If you train fasted, you’ll also be shortchanging your results. It’s critical to have certain nutrients available around workouts for optimal gains in muscle strength, endurance, muscle growth, and even fat loss. It’s even more critical to have certain nutrients available for recovery immediately after the workout is over.

Also, study done in my old lab at Yale found that exercise actually decreased the boost in metabolism that fasting offers; more specifically, exercise decreases the production of the proteins that cause the boost in metabolism.

If you can’t train within your feeding window, do your best to have your first meal within two hours after your workout. That way, you at least get the critical amino acids and carbs to your muscles for adequate recovery.
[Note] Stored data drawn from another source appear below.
(* ===== verification/Upload.v ===== *)
(** * Upload: uploading a report (src/rrd_upload.c, src/uploadRRDLogs.c,
    uploadDebugoutput of src/rrdExecuteScript.c)

    The upload waits until the lock of the uploader is free, hands the archive to the
    library [uploadstblogs_run], and the orchestration runs the whole sequence
    from the configuration to the removal of the report.  The build without IARM
    leaves this to a script. *)

From S2P Require Import Prelude Types OS IssueType Archive Config SysInfo.

Local Open Scope Z_scope.

Section Upload.
Context `{OS}.

(** ** rrd_upload.c *)

(** Status and [*is_locked], when it was written. *)
Definition rrd_upload_check_lock (is_locked : bool) : M (Z * option bool) :=
  if negb is_locked then mret (-1, None) else
  r ← sys_flock;
  match r with
  | LockOpenFailed => mret (-1, None)
  | LockGranted => _ ← sys_funlock; _ ← sys_close_lock; mret (0, Some false)
  | LockWouldBlock => _ ← sys_close_lock; mret (0, Some true)
  | LockError => _ ← sys_close_lock; mret (-1, None)
  end.

(** The attempts that are left; [locked] starts as false in each. *)
Fixpoint wait_loop (attempts : nat) (wait_seconds : Z) : M Z :=
  match attempts with
  | O => mret (-1)
  | S attempts' =>
      '(status, locked) ← rrd_upload_check_lock true;
      if (status =? 0) && negb (default false locked) then mret 0 else
      _ ← sys_sleep wait_seconds;
      wait_loop attempts' wait_seconds
  end.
Mistake #6: Trying to build muscle with intermittent fasting

While IF is great for fat loss, it doesn’t work very well for making significant muscle mass gains. While you won’t lose muscle with IF, it’s very difficult to build with long periods of fasting.

Your diet should always match your goals. If you’re a bodybuilder or athlete who needs to add considerable muscle and strength to improve your performance, I would not recommend IF. Eating more frequently will be a better option for you.

However, if your primary goals are being lean (fat loss) and improving your overall health, and you’re content with your current level of muscle mass, intermittent fasting is a fantastic nutrition strategy to follow.